Of course, the vast majority of people would agree that in-person worship is superior to “virtual” forms. Even if their reasoning is inchoate, most people still sense that, given a choice, being together in person is superior to watching screens.

The real disagreement has arisen over whether instant digital communications are a substitute (even if a temporary one) for in-person worship, or whether the very nature of worship and the nature of digital communication excludes such a possibility.

In favour of the first idea are all the similarities between in-person worship and a live image. We can see and hear one another immediately, as we would in a corporate gathering. We can listen and respond to prayer, Scripture, and preaching. We can even sing to music played through the screen. Furthermore, we experience a kind of corporateness, in that we are able to see the many faces participating in that moment. In this thinking, the presence of the simultaneous communication, and the presence of visual image captures the bulk of what worship is.

In favour of the second idea are all the differences between a live image and in-person worship. The live, colour images belie the fact that they are just that: pixels digitally reconstructed and sounds. They are two-dimensional images and electromagnetic sounds that reproduce those of the actual person.

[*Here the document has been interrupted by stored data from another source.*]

Lemma snap_point_state (s : RegionSelector) (pos : QPoint.t) :
  let s' := snd (_snap_point s pos) in
  same_setup s s' /\ selecting s' = selecting s /\ start_pos s' = start_pos s /\
  end_pos s' = end_pos s /\ freehand_points s' = freehand_points s /\
  current_pos s' = current_pos s.
Proof.
  unfold _snap_point. destruct (negb (_snap_enabled s)); cbn; repeat split.
Qed.

(** The snapped point depends on the selector only through its setup. *)
Lemma snap_point_same_setup (s s' : RegionSelector) (pos : QPoint.t) :
  same_setup s s' -> fst (_snap_point s' pos) = fst (_snap_point s pos).
Proof.
  intros (_ & _ & He & Hh & Hv & _). unfold _snap_point.
  rewrite He, Hh, Hv. destruct (negb (_snap_enabled s)); reflexivity.
Qed.

Lemma snap_point_disabled (s : RegionSelector) (pos : QPoint.t) :
  _snap_enabled s = false -> _snap_point s pos = (pos, s).
Proof. intros H. unfold _snap_point. now rewrite H. Qed.

Lemma snap_point_out_of_tolerance (s : RegionSelector) (pos : QPoint.t) :
  Forall (fun e => ~ within (QPoint.x pos) e) (_snap_edges_v s) ->
  Forall (fun e => ~ within (QPoint.y pos) e) (_snap_edges_h s) ->
  fst (_snap_point s pos) = pos.
Proof.
  intros Hx Hy. unfold _snap_point. destruct (negb (_snap_enabled s)); [reflexivity|].
  apply scan_edges_None in Hx, Hy. cbn. rewrite Hx, Hy. now destruct pos.
Qed.

End Snapping.

(** ** Region Selector: a rectangle drag *)

Section Dragging.
Import overlay.

Lemma rectangle_mode_tests (s : RegionSelector) :
  mode s = MODE_RECTANGLE ->
  String.eqb (mode s) MODE_RECTANGLE = true /\
  String.eqb (mode s) MODE_FREEHAND = false.
Proof. intros ->. split; reflexivity. Qed.

Ltac name_snap s pos p1 s1 H :=
  pose proof (snap_point_state s pos) as H;
  destruct (_snap_point s pos) as [p1 s1] eqn:?;
  cbn [fst snd] in H; cbv zeta in H;
  destruct H as (? & ? & ? & ? & ? & ?).

Lemma press_starts_drag (s : RegionSelector) (p : QPoint.t) :
  mode s = MODE_RECTANGLE ->
  snd (mousePressEvent s LeftButton p) = [update] /\
  dragging_from s (fst (mousePressEvent s LeftButton p)) (fst (_snap_point s p)) /\
  end_pos (fst (mousePressEvent s LeftButton p)) = fst (_snap_point s p).
Proof.
  intros Hm. destruct (rectangle_mode_tests s Hm) as [Hr Hf].
  unfold mousePressEvent. rewrite Hr, Hf.
  name_snap s p p1 s1 H. cbn. unfold dragging_from, same_setup in *. cbn.
  intuition congruence.
Qed.

Lemma move_keeps_anchor (s0 s : RegionSelector) (a pos : QPoint.t) :
  mode s0 = MODE_RECTANGLE -> dragging_from s0 s a ->
  snd (mouseMoveEvent s pos) = [update] /\
  dragging_from s0 (fst (mouseMoveEvent s pos)) a /\
  end_pos (fst (mouseMoveEvent s pos)) = fst (_snap_point s0 pos).
Proof.
  intros Hm (Hsame & Hsel & Hst).
  assert (Hm' : mode s = MODE_RECTANGLE) by (destruct Hsame as (_ & -> & _); exact Hm).
  pose proof (snap_point_same_setup s0 (set_current_pos pos s) pos) as Hsnap.
  unfold mouseMoveEvent. cbn [selecting set_current_pos mode]. rewrite Hsel.
  destruct (rectangle_mode_tests s Hm') as [-> ->].
  name_snap (set_current_pos pos s) pos p1 s1 H. cbn [fst snd] in *.
  unfold dragging_from, same_setup in *. cbn in *.
  rewrite <- Hsnap by intuition congruence.
  intuition congruence.
Qed.

Lemma release_ends_drag (s0 s : RegionSelector) (a q : QPoint.t) :
  mode s0 = MODE_RECTANGLE -> dragging_from s0 s a ->
  snd (mouseReleaseEvent s LeftButton q) = release_effects a (fst (_snap_point s0 q)) /\
  start_pos (fst (mouseReleaseEvent s LeftButton q)) = a /\
  end_pos (fst (mouseReleaseEvent s LeftButton q)) = fst (_snap_point s0 q) /\
  selecting (fst (mouseReleaseEvent s LeftButton q)) = false.
Proof.
  intros Hm (Hsame & Hsel & Hst).
  assert (Hm' : mode s = MODE_RECTANGLE) by (destruct Hsame as (_ & -> & _); exact Hm).
  pose proof (snap_point_same_setup s0 s q Hsame) as Hsnap.
  unfold mouseReleaseEvent. rewrite Hsel.
  destruct (rectangle_mode_tests s Hm') as [-> _].
  name_snap s q p1 s1 H. cbn [fst snd] in *.
  cbn [mode set_drag freehand_points start_pos end_pos].
  assert (Hf : String.eqb (mode s1) MODE_FREEHAND = false).
  { destruct H as (_ & -> & _). now rewrite Hm'. }
  rewrite Hf. subst p1.
  replace (start_pos s1) with a by congruence.
  assert (Hnone : match freehand_points s1 with
                  | [] => None
                  | p0 :: rest => @None (QPoint.t * list QPoint.t)
                  end = None) by (destruct (freehand_points s1); reflexivity).
  rewrite Hnone. unfold release_effects. cbv zeta.
  destruct ((QRect.width _ >? 2) && (QRect.height _ >? 2)); cbn; auto.
Qed.

Lemma run_app (s : RegionSelector) (l1 l2 : list Event) :
  run s (l1 ++ l2) =
  (fst (run (fst (run s l1)) l2), snd (run s l1) ++ snd (run (fst (run s l1)) l2)).
Proof.
  revert s. induction l1 as [|ev l1 IH]; intros s; cbn.
  - now destruct (run s l2).
  - destruct (handle s ev) as [s1 fx1]. rewrite IH.
    destruct (run s1 l1) as [s2 fx2]. cbn. now rewrite <- app_assoc.
Qed.

Lemma moves_keep_anchor (s0 : RegionSelector) (a : QPoint.t) (via : list QPoint.t) :
  mode s0 = MODE_RECTANGLE ->
  forall s, dragging_from s0 s a ->
  snd (run s (List.map Move via)) = repeat update (length via) /\
  dragging_from s0 (fst (run s (List.map Move via))) a.
Proof.
  intros Hm. induction via as [|pos via IH]; intros s Hd; cbn.
  - split; [reflexivity | exact Hd].
  - destruct (move_keeps_anchor s0 s a pos Hm Hd) as (Hfx & Hd' & _).
    destruct (mouseMoveEvent s pos) as [s1 fx1]. cbn [fst snd] in *.
    destruct (IH s1 Hd') as [Hfx2 Hd2].
    destruct (run s1 (List.map Move via)) as [s2 fx2]. cbn [fst snd] in *.
    subst. split; [reflexivity | exact Hd2].
Qed.

(** A rectangle drag, whatever the pointer path: one repaint per event,
    then the release decides on the two snapped corners alone. *)
Lemma drag_run (s : RegionSelector) (p q : QPoint.t) (via : list QPoint.t) :
  mode s = MODE_RECTANGLE ->
  let a := fst (_snap_point s p) in
  let b := fst (_snap_point s q) in
  snd (run s (drag p via q)) =
    update :: repeat update (length via) ++ release_effects a b /\
  start_pos (fst (run s (drag p via q))) = a /\
  end_pos (fst (run s (drag p via q))) = b.
Proof.
  intros Hm a b. unfold drag. cbn [run handle].
  destruct (press_starts_drag s p Hm) as (Hfx0 & Hd0 & _).
  destruct (mousePressEvent s LeftButton p) as [s1 fx1]. cbn [fst snd] in *.
  rewrite run_app.
  destruct (moves_keep_anchor s a via Hm s1 Hd0) as [Hfx1 Hd1].
  destruct (run s1 (List.map Move via)) as [s2 fx2]. cbn [fst snd] in *.
  cbn [run handle].
  destruct (release_ends_drag s s2 a q Hm Hd1) as (Hfx2 & Hst & Hen & _).
  destruct (mouseReleaseEvent s2 LeftButton q) as [s3 fx3]. cbn [fst snd] in *.
  subst. rewrite app_nil_r. auto.
Qed.

Lemma deferred_signals_drag (n : nat) (tail : list Effect) :
  deferred_signals (update :: repeat update n ++ tail) = deferred_signals tail.
Proof.
  unfold deferred_signals. cbn. induction n as [|n IH]; cbn; auto.
Qed.

End Dragging.

(** ** Region Selector: the claims *)

Section RegionClaims.
Import overlay.

Example snapping_selector_index :
  _snap_edges_v snapping_selector = [5; 300] /\
  _snap_edges_h snapping_selector = [5; 300] /\
  _snap_enabled snapping_selector = true.
Proof. repeat split. Qed.

(** The four ways a point can snap. *)
Example snap_x_only :
  fst (_snap_point snapping_selector (QPoint.mk 10 50)) = QPoint.mk 5 50.
Proof. reflexivity. Qed.
Example snap_y_only :
  fst (_snap_point snapping_selector (QPoint.mk 50 295)) = QPoint.mk 50 300.
Proof. reflexivity. Qed.
Example snap_both :
  fst (_snap_point snapping_selector (QPoint.mk 308 13)) = QPoint.mk 300 5.
Proof. reflexivity. Qed.
Example snap_neither :
  fst (_snap_point snapping_selector (QPoint.mk 50 60)) = QPoint.mk 50 60.
Proof. reflexivity. Qed.

(** With snapping toggled off (key S) the point is returned as it is. *)
Example snap_toggled_off :
  fst (_snap_point (fst (keyPressEvent snapping_selector Key_S)) (QPoint.mk 10 50))
  = QPoint.mk 10 50.
Proof. reflexivity. Qed.

(** C5. While snapping is enabled (the state a selector is created in;
    key S toggles it), [_snap_point] returns on each axis the first entry
    of that axis's Snap Index within 8 pixels of the input coordinate, and
    the input coordinate when no entry is within tolerance.  The X result
    is decided by the X coordinate and the vertical edges alone, the Y
    result by the Y coordinate and the horizontal edges alone; the
    recorded guides [_snapped_x], [_snapped_y] tell which axes snapped,
    and an axis that did not snap passes through unchanged. *)
Theorem C5_snap_point_first_within_tolerance_per_axis :
  forall (s : RegionSelector) (pos : QPoint.t),
    _snap_enabled s = true ->
    let p := fst (_snap_point s pos) in
    let s' := snd (_snap_point s pos) in
    snaps_to (QPoint.x pos) (_snap_edges_v s) (QPoint.x p) /\
    snaps_to (QPoint.y pos) (_snap_edges_h s) (QPoint.y p) /\
    _snapped_x s' = scan_edges (QPoint.x pos) (_snap_edges_v s) /\
    _snapped_y s' = scan_edges (QPoint.y pos) (_snap_edges_h s) /\
    (forall e, _snapped_x s' = Some e -> QPoint.x p = e /\ within (QPoint.x pos) e) /\
    (forall e, _snapped_y s' = Some e -> QPoint.y p = e /\ within (QPoint.y pos) e) /\
    (_snapped_x s' = None -> QPoint.x p = QPoint.x pos) /\
    (_snapped_y s' = None -> QPoint.y p = QPoint.y pos).
Proof.
  intros s pos Hen. unfold _snap_point. rewrite Hen. cbn.
  pose proof (scan_edges_snaps_to (QPoint.x pos) (_snap_edges_v s)) as Hx.
  pose proof (scan_edges_snaps_to (QPoint.y pos) (_snap_edges_h s)) as Hy.
  split; [exact Hx|]. split; [exact Hy|]. do 2 (split; [reflexivity|]).
  split; [|split; [|split]].
  - intros e H. rewrite H. split; [reflexivity|].
    apply scan_edges_Some in H as (? & ? & _ & _ & Hw). exact Hw.
  - intros e H. rewrite H. split; [reflexivity|].
    apply scan_edges_Some in H as (? & ? & _ & _ & Hw). exact Hw.
  - intros H. now rewrite H.
  - intros H. now rewrite H.
Qed.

In reality, we are not “with” anyone. We are alone, or with a few at home, looking at a screen. Several others, we know, are also looking at a screen, seeing images of us. It is a seemingly magical simulation of being together, but it remains a simulation. Any act of ministry that requires more than the transfer of verbal and non-verbal information cannot be done with an image of another person: greeting one another physically, showing hospitality to one another, meeting each other’s financial or physical needs, eating and drinking the Lord’s Supper together. Many of the other ‘one another’ commands such as “exhort”, “comfort”, or “admonish” seem incomplete without the many forms of non-verbal communication that take places in one another’s presence – the arm on the shoulder, the posture, even fragrances, or sounds inaudible over a computer. For a proponent of this theory, the bulk of worship is not communication, but communion: the communion of persons with God. And yes, there is an a priori here: communion of persons requires the actual presence of those persons together.

Very likely, it is our a prioris about worship that colour our view of what live digital communications are really accomplishing. Our presuppositions are often invisible to us, but they are probably what drives a lot of this debate.

In my opinion, a Christianity that is still reeling from Enlightenment rationalism and from contemporary technopoly tends to see the faith in informational terms. Christianity becomes a set of ideas to be transmitted, and if one can see and hear what is being communicated, then worship is thought to be largely occurring. Everything can be reduced to sights and sounds: audio-visual information.

A Christianity that is trying to shake off its modernistic and post-modernistic influences sees the faith in incarnational terms. Even loving God takes place when it is embodied in loving one another (1 John 4:12, 20). The truth is embodied in persons, whom we must be with and share our lives with. Worship is not what happens “up front” where the pulpit and musicians sit. If that were the case, then we could point a camera at it, and replay that image to whomever, wherever.

Instead, worship is what we do when we gather. When the believer is no longer solitary, but assembled together with other believers in the name of Jesus, there Christ is in a particular way (Matt 18:20). The context of Matthew 18 is church discipline, and Christ’s presence there speaks of His authority behind the action of discipline, but this application does not alter the overall truth: the assembled people of God can expect the working of Christ through His Spirit in ways not available to a believer on his own.

In short, the images and sounds might be “live” (i.e. their sending and receiving is roughly simultaneous). But they are not living. Humans are living, not their letters, phones, radios, or screens, nor the sounds and sights they produce. And worship is more than communication: it is the communion of living persons with one another.